Elle précise que contrairement au Royaume-Uni, en qualité de membre de l’espace Schengen, le Luxembourg réussirait à conserver certaines libertés. À moins qu'il ne se retire également de l'Accord de Schengen... « Dans ce cas, le nombre de fois où il serait possible de traverser la frontière sans visa chaque année serait limité, affirme la professeure de géographie. Cela impliquerait un rétablissement des contrôles aux frontières et rendrait le travail au Luxembourg très peu attractif, car il y aurait des embouteillages de plusieurs heures tous les jours ».
Conséquences pour les Luxembourgeois qui habitent de l’autre côté de la frontière
Birte Nienaber poursuit son scénario en prévoyant qu'à terme, les personnes se mettraient à rechercher du travail en dehors du Luxembourg. Cela ruinerait l’économie luxembourgeoise, qui dépend dans une très large mesure des travailleurs transfrontaliers. Les accords fiscaux entre le Luxembourg et les États voisins pourraient également être affectés et faire disparaître l’attrait du travail au Luxembourg.
Pour les Luxembourgeois vivant dans les pays voisins, une sortie de l’UE signifierait ne plus pouvoir voter aux élections européennes et municipales dans ces autres pays, explique la professeure. De plus, si le Luxembourg quittait également l’espace Schengen (ou était contraint de le quitter), les citoyens du Grand-Duché seraient obligés d'obtenir un permis de séjour en tant que « ressortissants de pays tiers » et d’en demander régulièrement le renouvellement. « Il est donc possible qu’ils ne soient pas autorisés à continuer à vivre dans les États voisins », déclare-t-elle.

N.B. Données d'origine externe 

(** C5: for [n >= 1] pairs and capacities whose product covers [n],
    [optimal_primer_counts] returns [(nf, nr)] with [nf * nr >= n],
    [nf <= max_forwards] and [nr <= max_reverses]; its larger side is the
    least possible among the positive covering pairs within the capacities
    whose smaller side is at most [floor(sqrt n)] (the search downward from
    [floor(sqrt n)]); and for [n = 12] with capacities at least 3 and 4 (in
    either order) it returns [(3, 4)] or [(4, 3)]. *)
Theorem optimal_primer_counts_sizing (n max_forwards max_reverses : Z) :
  (1 <= n)%Z -> (n <= max_forwards * max_reverses)%Z ->
  let (nf, nr) := Sizing.optimal_primer_counts n max_forwards max_reverses in
  (n <= nf * nr /\ nf <= max_forwards /\ nr <= max_reverses)%Z /\
  (forall a b : Z, 1 <= a -> 1 <= b -> a <= max_forwards -> b <= max_reverses ->
     n <= a * b -> Z.min a b <= Z.sqrt n -> Z.max nf nr <= Z.max a b)%Z /\
  (n = 12 ->
   (3 <= max_forwards /\ 4 <= max_reverses) \/ (4 <= max_forwards /\ 3 <= max_reverses) ->
   (nf, nr) = (3, 4) \/ (nf, nr) = (4, 3))%Z.
Proof.
  intros Hn Hcap.
  pose proof (Z.sqrt_spec n ltac:(lia)) as [Hs1 Hs2].
  pose proof (Z.sqrt_nonneg n) as Hs0.
  assert (Hk : Z.of_nat (Z.to_nat (Z.sqrt n)) = Z.sqrt n) by (apply Z2Nat.id; lia).
  pose proof (counts_loop_spec (Z.to_nat (Z.sqrt n)) n max_forwards max_reverses) as Hloop.
  unfold Sizing.optimal_primer_counts.
  destruct (Sizing.counts_loop (Z.to_nat (Z.sqrt n)) n max_forwards max_reverses)
    as [[nf nr]|] eqn:Hrun; cbv beta iota in Hloop.
  - destruct Hloop as [i [Hi [Hsel Hlater]]]. rewrite Hk in Hi, Hlater.
    pose proof (ceil_div_cover n i ltac:(lia)) as Hcov.
    assert (Hic : (i <= Sizing.ceil_div n i)%Z) by nia.
    split; [|split].
    + destruct Hsel as [[Heq [H1 H2]]|[Heq [H1 H2]]]; inversion Heq; subst; lia.
    + intros a b Ha Hb Haf Hbr Hab Hmin.
      pose proof (feasible_pair_fits n max_forwards max_reverses a b Ha Hb Haf Hbr Hab) as Hf.
      assert (Hmi : (Z.min a b <= i)%Z).
      { destruct (Z.le_gt_cases (Z.min a b) i) as [Hle|Hgt]; [exact Hle|].
        exfalso. apply (Hlater (Z.min a b)); [lia | exact Hf]. }
      assert (Hc : (Sizing.ceil_div n i <= Z.max a b)%Z).
      { apply ceil_div_least; [lia|]. nia. }
      destruct Hsel as [[Heq _]|[Heq _]]; inversion Heq; subst; lia.
    + intros -> Hcaps.
      change (Z.to_nat (Z.sqrt 12)) with 3%nat in Hrun.
      rewrite counts_loop_S in Hrun.
      change (Z.of_nat 3) with 3%Z in Hrun.
      change (Sizing.ceil_div 12 3) with 4%Z in Hrun.
      destruct Hcaps as [[H1 H2]|[H1 H2]].
      * left. destruct (3 <=? max_forwards)%Z eqn:E1; [|apply Z.leb_gt in E1; lia].
        destruct (4 <=? max_reverses)%Z eqn:E2; [|apply Z.leb_gt in E2; lia].
        simpl in Hrun. now inversion Hrun.
      * destruct ((3 <=? max_forwards)%Z && (4 <=? max_reverses)%Z) eqn:E1.
        { left. now inversion Hrun. }
        right.
        destruct (4 <=? max_forwards)%Z eqn:E2; [|apply Z.leb_gt in E2; lia].
        destruct (3 <=? max_reverses)%Z eqn:E3; [|apply Z.leb_gt in E3; lia].
        simpl in Hrun. now inversion Hrun.
  - rewrite Hk in Hloop.
    set (m := Z.min max_forwards max_reverses).
    split; [|split].
    + split; [|split; unfold m; lia].
      destruct (Z.le_gt_cases 1 max_forwards) as [Hf1|Hf1].
      * assert (Hr1 : (1 <= max_reverses)%Z) by nia.
        assert (Hm : (Z.sqrt n < m)%Z).
        { destruct (Z.le_gt_cases m (Z.sqrt n)) as [Hle|Hgt]; [|exact Hgt].
          exfalso. apply (Hloop m); [unfold m; lia|].
          assert (Hfit := feasible_pair_fits n max_forwards max_reverses
                            max_forwards max_reverses Hf1 Hr1
                            ltac:(lia) ltac:(lia) Hcap).
          exact Hfit. }
        unfold Z.succ in Hs2. nia.
      * assert (Hr1 : (max_reverses <= -1)%Z) by nia.
        unfold m. destruct (Z.le_ge_cases max_forwards max_reverses);
          [rewrite Z.min_l by lia | rewrite Z.min_r by lia]; nia.
    + intros a b Ha Hb Haf Hbr Hab Hmin. exfalso.
      apply (Hloop (Z.min a b)); [lia|].
      apply feasible_pair_fits; assumption.
    + intros -> Hcaps. exfalso. apply (Hloop 3%Z); [change (Z.sqrt 12) with 3%Z; lia|].
      unfold fits. change (Sizing.ceil_div 12 3) with 4%Z. lia.
Qed.

Lemma optimal_primer_counts_sizing_witness :
  (1 <= 12)%Z /\ (12 <= 3 * 4)%Z /\ ((3, 4) = (3, 4) \/ (3, 4) = (4, 3))%Z.
Proof.
  pose proof (optimal_primer_counts_sizing 12 3 4 ltac:(lia) ltac:(lia)) as H.
  change (Sizing.optimal_primer_counts 12 3 4) with (3%Z, 4%Z) in H.
  destruct H as [_ [_ H12]].
  split; [lia | split; [lia | apply H12; [reflexivity | left; lia]]].
Defined.

(** ** The exact selector *)

Section ExactSelectorProofs.
Import ExactSelector.

Lemma memb_In (k : string) (l : list string) : In k l -> memb k l = true.
Proof.
  intros H. unfold memb. apply existsb_exists. exists k. split; [exact H|].
  apply String.eqb_refl.
Qed.

Lemma build_problem_constraints fwd rev nf nr used prob :
  build_problem fwd rev nf nr used = Ok prob ->
  exists dist,
    constraints prob = dist ++
      [c_eq (aff_sum (map (fun k => aff_var (FVar k)) (dict_keys fwd)))
            (aff_const (inject_Z nf));
       c_eq (aff_sum (map (fun k => aff_var (RVar k)) (dict_keys rev)))
            (aff_const (inject_Z nr))] ++
      flat_map (fun fr =>
                  if memb (fst fr) (dict_keys fwd) && memb (snd fr) (dict_keys rev)
                  then [c_le (aff_add (aff_var (FVar (fst fr))) (aff_var (RVar (snd fr))))
                             (aff_const 1)]
                  else []) used.
Proof.
  unfold build_problem. destruct (mapM _ positions_bases) as [d|e]; simpl;
    intros H; inversion H; subst; clear H.
  eexists. reflexivity.
Qed.

Lemma feasible_holds fwd rev prob val c :
  feasibleb fwd rev prob val = true -> In c (constraints prob) -> holdsb val c = true.
Proof.
  unfold feasibleb. rewrite !andb_true_iff. intros [_ H] Hc.
  rewrite forallb_forall in H. auto.
Qed.

Lemma exclusion_constraint_in fwd rev nf nr used prob f r :
  build_problem fwd rev nf nr used = Ok prob ->
  In (f, r) used -> In f (dict_keys fwd) -> In r (dict_keys rev) ->
  In (c_le (aff_add (aff_var (FVar f)) (aff_var (RVar r))) (aff_const 1)) (constraints prob).
Proof.
  intros Hb Hu Hf Hr. destruct (build_problem_constraints _ _ _ _ _ _ Hb) as [d ->].
  apply in_or_app. right. apply in_or_app. right.
  apply in_flat_map. exists (f, r). split; [exact Hu|].
  simpl. rewrite (memb_In _ _ Hf), (memb_In _ _ Hr). now left.
Qed.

Les mêmes droits que la Suisse ? Pas forcément...
Cela dépend beaucoup de la question de l’adhésion à l’espace Schengen, dont la Suisse fait également partie. D'après Birte Nienaber, « Il faut toutefois s'attendre à ce que les autres États de l’UE soient très peu complaisants en cas de sortie volontaire de l’UE ; comme on l’observe actuellement à l’égard du Royaume-Uni ». Le Luxembourg n’obtiendrait probablement pas les mêmes droits que la Suisse, car la Suisse n'est jamais devenue membre de l’UE et n’a donc jamais décidé de se prononcer contre la volonté de l’UE.

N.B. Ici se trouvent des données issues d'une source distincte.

Lemma accumulate_nonneg (l : list nat) (f : nat -> R) :
  (forall i, In i l -> 0 <= f i) -> 0 <= accumulate l f.
Proof.
  induction l as [|x l IH]; intros H.
  - unfold accumulate. simpl. lra.
  - rewrite accumulate_cons.
    pose proof (H x (in_eq x l)). pose proof (IH (fun i Hi => H i (in_cons x i l Hi))).
    lra.
Qed.

(** The two employment fractions of a province are fractions. *)
Lemma rgo_fractions_bounds (slave_pool worker_pool current_employment : R) :
  0 <= current_employment ->
  0 <= (if Rgt_dec slave_pool current_employment
        then current_employment / slave_pool else 1) <= 1
  /\ 0 <= fmax 0
            (if Rgt_dec worker_pool (current_employment - slave_pool)
             then (current_employment - slave_pool) / fmax worker_pool 0.01
             else 1) <= 1.
Proof.
  intros Hcur. split.
  - destruct (Rgt_dec slave_pool current_employment); [|lra].
    apply fraction_bounds; lra.
  - destruct (Rgt_dec worker_pool (current_employment - slave_pool));
      [|cpp_cases].
    assert (Hd : 0.01 <= fmax worker_pool 0.01) by apply fmax_ge_r.
    assert (Hw : worker_pool <= fmax worker_pool 0.01) by apply fmax_ge_l.
    destruct (Rle_dec (current_employment - slave_pool) 0) as [Hneg | Hpos].
    + assert ((current_employment - slave_pool) / fmax worker_pool 0.01 <= 0).
      { unfold Rdiv. rewrite <- (Rmult_0_l (/ fmax worker_pool 0.01)).
        apply Rmult_le_compat_r; [|exact Hneg].
        left. apply Rinv_0_lt_compat. lra. }
      revert H. generalize ((current_employment - slave_pool)
                            / fmax worker_pool 0.01).
      intros x Hx. cpp_cases.
    + assert (0 <= (current_employment - slave_pool) / fmax worker_pool 0.01
              <= 1) by (apply fraction_bounds; lra).
      revert H. generalize ((current_employment - slave_pool)
                            / fmax worker_pool 0.01).
      intros x Hx. cpp_cases.
Qed.

(** The employment of a province before its allocation. *)
Lemma rgo_fraction_fold (e : environment) (pop : pop_id)
  (l : list province_id) :
  NoDup l ->
  forall a : world,
  env a = e ->
  (forall q, In q l ->
     0 <= accumulate (all_commodities a) (fun c =>
            province_cf a rgo_employment_per_good q c)
          + province_f a subsistence_employment q) ->
  (0 <= pop_raw_employment a pop <= 1
   \/ exists p, In p l /\ In pop (province_pop_location e p)
                /\ (Nat.eqb (pop_poptype e pop) (slaves (culture e))
                    || pop_type_is_paid_rgo_worker e (pop_poptype e pop))%bool
                   = true) ->
  0 <= pop_raw_employment
         (fold_left update_province_rgo_employment l a) pop <= 1.
Proof.
  intros Hnd. induction Hnd as [|q l Hq Hnd IH]; intros a He Hcur Hpop.
  - simpl. destruct Hpop as [H | (p & [] & _)]. exact H.
  - cbn [fold_left].
    destruct (update_province_rgo_employment_result a q)
      as ((He' & _) & Hpc & Hpf & Hraw & _).
    cbv zeta in Hraw.
    destruct (rgo_fractions_bounds (slave_pool_of a q) (worker_pool_of a q) _
                (Hcur q (in_eq q l))) as [Hsf Hff].
    apply IH.
    + congruence.
    + intros q' Hq'.
      assert (Hne : q' <> q) by (intros ->; contradiction).
      unfold all_commodities. rewrite He', Hpf by now right.
      rewrite (accumulate_ext _ _
                 (fun c => province_cf a rgo_employment_per_good q' c))
        by (intros; apply Hpc; now right).
      apply Hcur. now right.
    + rewrite Hraw, He.
      destruct Hpop as [H | (p & [<- | Hp] & Hloc & Hrel)].
      * left.
        destruct (existsb _ _); [|exact H].
        destruct (Nat.eqb _ _); [exact Hsf|].
        destruct (pop_type_is_paid_rgo_worker _ _); [exact Hff|exact H].
      * left.
        assert (Hin : existsb (Nat.eqb pop) (province_pop_location e q) = true)
          by now apply existsb_eqb_in.
        rewrite Hin.
        destruct (Nat.eqb _ _); [exact Hsf|].
        simpl in Hrel. rewrite Hrel. exact Hff.
      * right. exists p. auto.
Qed.

(** X7.  The employment that the allocator records for the pops is a
    fraction: after the run, every slave pop and every paid RGO worker pop
    of a land province has a raw employment between 0 and 1, provided that
    the employment figures of the provinces were not negative before. *)
Theorem rgo_raw_employment_is_fraction (w : world) (p : province_id)
  (pop : pop_id) :
  (p < province_size (env w))%nat ->
  In pop (province_pop_location (env w) p) ->
  pop_poptype (env w) pop = slaves (culture (env w))
  \/ pop_type_is_paid_rgo_worker (env w) (pop_poptype (env w) pop) = true ->
  (forall q k, 0 <= province_cf w rgo_employment_per_good q k) ->
  (forall q, 0 <= province_f w subsistence_employment q) ->
  0 <= pop_raw_employment (update_rgo_employment w) pop <= 1.
Proof.
  intros Hp Hloc Htype Hemp Hsub. unfold update_rgo_employment.
  apply (rgo_fraction_fold (env w)); [apply seq_NoDup|reflexivity| |].
  - intros q _. pose proof (Hsub q).
    pose proof (accumulate_nonneg (all_commodities w)
                  (fun c => province_cf w rgo_employment_per_good q c)
                  (fun i _ => Hemp q i)).
    lra.
  - right. exists p. split; [apply in_seq; lia|]. split; [exact Hloc|].
    destruct Htype as [-> | ->]; [rewrite Nat.eqb_refl|]; simpl;
      auto using orb_true_r.
Qed.

Lemma rgo_raw_employment_is_fraction_witness :
  0 <= pop_raw_employment (update_rgo_employment (blank_world slave_env))
         0%nat <= 1.
Proof.
  refine (rgo_raw_employment_is_fraction (blank_world slave_env) 0%nat 0%nat
            _ _ _ _ _); simpl; try lia; try lra; auto; intros; lra.
Defined.

(** ** Bankruptcy: who is told, and what follows *)

(** The great powers that hear of the default of [n]: all of them but [n]
    itself, in the order of the list. *)
Lemma fire_to_great_nations_effects (ev : default_event) (n : nation_id)
  (w : world) :
  effects (fire_to_great_nations ev n w)
  = effects w
    ++ map (fun g => fire_fixed_event ev g n)
         (flat_map (fun gn =>
              match gn with
              | Some g => if Nat.eqb g n then [] else [g]
              | None => []
              end) (great_nations (env w))).
Proof.
  unfold fire_to_great_nations.
  generalize (great_nations (env w)). intros l. revert w.
  induction l as [|gn l IH]; intros w.
  - simpl. now rewrite app_nil_r.
  - cbn [fold_left flat_map]. rewrite IH, map_app.
    destruct gn as [g|]; [destruct (Nat.eqb g n)|]; simpl;
      rewrite <- ?app_assoc; reflexivity.
Qed.

(** X9.  [go_bankrupt] tells every great power except the bankrupt nation
    itself, once for each of its entries in the list of great powers and in
    the order of the list, with the event of a second default while an
    earlier bankruptcy still runs, of a small default when the debt is
    within the small debt limit, and of an ordinary default otherwise; then
    it adds the two modifiers and posts the message.  Nothing else is
    appended to the log, and the bankrupt nation is not among those
    told. *)
Theorem go_bankrupt_notifies_great_powers (w : world) (n : nation_id) :
  let today := current_date (env w) in
  let ev :=
    if (negb (Z.eqb (nation_bankrupt_until w n) 0)
        && Z.ltb today (nation_bankrupt_until w n))%bool
    then on_debtor_default_second
    else if Rge_dec (nation_cf w stockpiles n money)
              (- small_debt_limit (defs (env w)))
         then on_debtor_default_small else on_debtor_default in
  let others :=
    flat_map (fun gn =>
        match gn with
        | Some g => if Nat.eqb g n then [] else [g]
        | None => []
        end) (great_nations (env w)) in
  effects (go_bankrupt w n)
  = effects w
    ++ map (fun g => fire_fixed_event ev g n) others
    ++ [ add_modifier_to_nation n in_bankrupcy
           (today + to_int32 (bankrupcy_duration (defs (env w)) * 365))%Z;
         add_modifier_to_nation n bad_debter
           (today
            + to_int32 (bankruptcy_external_loan_years (defs (env w)) * 365))%Z;
         post_bankruptcy_message n ]
  /\ ~ In n others
  /\ forall g, In g others <-> In (Some g) (great_nations (env w)) /\ g <> n.
Proof.
  cbv zeta. split; [|split].
  - unfold go_bankrupt. cbv zeta.
    destruct (negb (Z.eqb (nation_bankrupt_until w n) 0)
              && Z.ltb (current_date (env w)) (nation_bankrupt_until w n))%bool;
      [|destruct (Rge_dec _ _)];
      simpl;
      rewrite fire_to_great_nations_effects;
      destruct (fire_to_great_nations_tables
                  on_debtor_default_second n w) as (He2 & _);
      destruct (fire_to_great_nations_tables
                  on_debtor_default_small n w) as (He3 & _);
      destruct (fire_to_great_nations_tables
                  on_debtor_default n w) as (He4 & _);
      rewrite ?He2, ?He3, ?He4, <- !app_assoc; reflexivity.
  - intros Hin. apply in_flat_map in Hin. destruct Hin as (gn & _ & Hg).
    destruct gn as [g|]; [|contradiction].
    destruct (Nat.eqb g n) eqn:E; [contradiction|].
    destruct Hg as [-> | []]. now rewrite Nat.eqb_refl in E.
  - intros g. rewrite in_flat_map. split.
    + intros (gn & Hgn & Hg). destruct gn as [g'|]; [|contradiction].
      destruct (Nat.eqb g' n) eqn:E; [contradiction|].
      destruct Hg as [-> | []]. split; [exact Hgn|].
      intros ->. now rewrite Nat.eqb_refl in E.
    + intros [Hg Hne]. exists (Some g). split; [exact Hg|].
      apply Nat.eqb_neq in Hne. rewrite Hne. now left.
Qed.

(** X8.  A nation that has just gone bankrupt cannot borrow, whoever
    controls it, and with its debt cancelled it owes no interest. *)
Theorem bankrupt_nation_cannot_borrow (w : world) (n : nation_id) :
  can_take_loans (go_bankrupt w n) n = false
  /\ interest_payment (go_bankrupt w n) n = 0.
Proof.
  destruct (go_bankrupt_result w n) as (_ & Hmoney & Hdebt & _).
  cbv zeta in Hmoney, Hdebt. split.
  - unfold can_take_loans. rewrite Hdebt. simpl. now rewrite orb_true_r.
  - unfold interest_payment. rewrite Hmoney.
    destruct (Rge_dec 0 0); [reflexivity|lra].
Qed.

(** ** The cost of the full spending *)

(** A loop whose steps never lower the running total. *)
Lemma fold_left_grows {B : Type} (step : R -> B -> R) (l : list B) :
  (forall t j, In j l -> t <= step t j) ->
  forall t0, t0 <= fold_left step l t0.
Proof.
  induction l as [|x l IH]; intros H t0; [simpl; lra|].
  cbn [fold_left]. apply Rle_trans with (step t0 x).
  - apply H. now left.
  - apply IH. intros t j Hj. apply H. now right.
Qed.

Lemma square_percent_nonneg (z : Z) : 0 <= IZR z * IZR z / 100 / 100.
Proof. pose proof (Rle_0_sqr (IZR z)) as H. unfold Rsqr in H. lra. Qed.

(** One pop type never lowers the total, when what it is paid for is not
    negative. *)
Lemma pop_type_spending_grows (w : world) (n : nation_id)
  (a_spending s_spending e_spending m_spending p_level unemp_level total : R)
  (pt : pop_type_id) :
  0 < alice_needs_scaling_factor (defs (env w)) ->
  0 <= a_spending -> 0 <= s_spending -> 0 <= e_spending -> 0 <= m_spending ->
  0 <= p_level -> 0 <= unemp_level ->
  0 <= nation_ptf (env w) life_needs_costs n pt ->
  0 <= nation_ptf (env w) everyday_needs_costs n pt ->
  0 <= nation_ptf (env w) luxury_needs_costs n pt ->
  nation_ptf (env w) demographics_employment_key n pt
  <= nation_ptf (env w) demographics_key n pt ->
  total <= pop_type_spending w n a_spending s_spending e_spending m_spending
             p_level unemp_level total pt.
Proof.
  intros Hscale Ha Hs He Hm Hp Hu Hln Hen Hlx Hemp.
  unfold pop_type_spending. cbv zeta.
  set (scaling := alice_needs_scaling_factor (defs (env w))) in *.
  set (pop := nation_ptf (env w) demographics_key n pt) in *.
  set (emp := nation_ptf (env w) demographics_employment_key n pt) in *.
  destruct (Rle_dec (pop / scaling) 0) as [|Hpop]; [lra|].
  assert (Hadj : 0 <= pop / scaling) by lra.
  assert (Hun : 0 <= pop / scaling - emp / scaling).
  { replace (pop / scaling - emp / scaling) with ((pop - emp) / scaling)
      by (field; lra).
    apply Rmult_le_pos; [lra|]. left. now apply Rinv_0_lt_compat. }
  revert Hadj Hun. generalize (pop / scaling) (emp / scaling).
  intros adj e Hadj Hun.
  assert (Hpay : forall x y, 0 <= x -> 0 <= y -> 0 <= x * adj * y).
  { intros x y Hx Hy. apply Rmult_le_pos; [apply Rmult_le_pos|]; lra. }
  pose proof (Hpay a_spending _ Ha Hln). pose proof (Hpay a_spending _ Ha Hen).
  pose proof (Hpay a_spending _ Ha Hlx). pose proof (Hpay e_spending _ He Hln).
  pose proof (Hpay e_spending _ He Hen). pose proof (Hpay e_spending _ He Hlx).
  pose proof (Hpay m_spending _ Hm Hln). pose proof (Hpay m_spending _ Hm Hen).
  pose proof (Hpay m_spending _ Hm Hlx).
  assert (0 <= s_spending * adj * p_level
               * nation_ptf (env w) life_needs_costs n pt)
    by (repeat apply Rmult_le_pos; lra).
  assert (0 <= s_spending * (adj - e) * unemp_level
               * nation_ptf (env w) life_needs_costs n pt)
    by (repeat apply Rmult_le_pos; lra).
  destruct (pop_type_life_needs_income_type (env w) pt);
    destruct (pop_type_everyday_needs_income_type (env w) pt);
    destruct (pop_type_luxury_needs_income_type (env w) pt);
    try destruct (pop_type_has_unemployment (env w) pt); lra.
Qed.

En ce qui concerne les répercussions juridiques, d'après Herwig Hofmann de la faculté de droit de l’Université du Luxembourg, celles-ci seraient colossales. La raison ? Elles toucheraient littéralement toutes les sphères de la vie : du contrôle de la navigation aérienne à l’autorisation des vaccins en passant par la monnaie et la question des tribunaux et des universités. « Environ 50 % du droit luxembourgeois provient du droit européen », explique Herwig Hofmann. Et cela, peu de gens en ont conscience.
Irresponsable pour le Luxembourg en tant que pôle de recherche
Pour Marc Schiltz, Secrétaire général du Fonds national de la recherche (FNR), un Lexit serait tout bonnement inconcevable. « S’il y a bien encore un pays en Europe qui est très pro-européen, c’est le Luxembourg », dit-il. Le Luxembourg serait perçu comme un pays ouvert sur le monde, mais comme un petit pays sur la scène internationale.
« Nous disposons déjà d’une recherche très internationale : ici, trois quarts des chercheurs ne sont pas luxembourgeois et la majorité d’entre eux provient essentiellement des pays de l'UE », explique Marc Schiltz. En cas de Lexit, il serait certes possible, mais nettement plus difficile de faire venir des chercheurs d'autres pays européens au Luxembourg. « Au Luxembourg, nous dépendons beaucoup des talents et de la libre circulation des personnes, affirme le Secrétaire général du FNR. Une sortie de l’UE serait une opération kamikaze pour la recherche au Luxembourg ».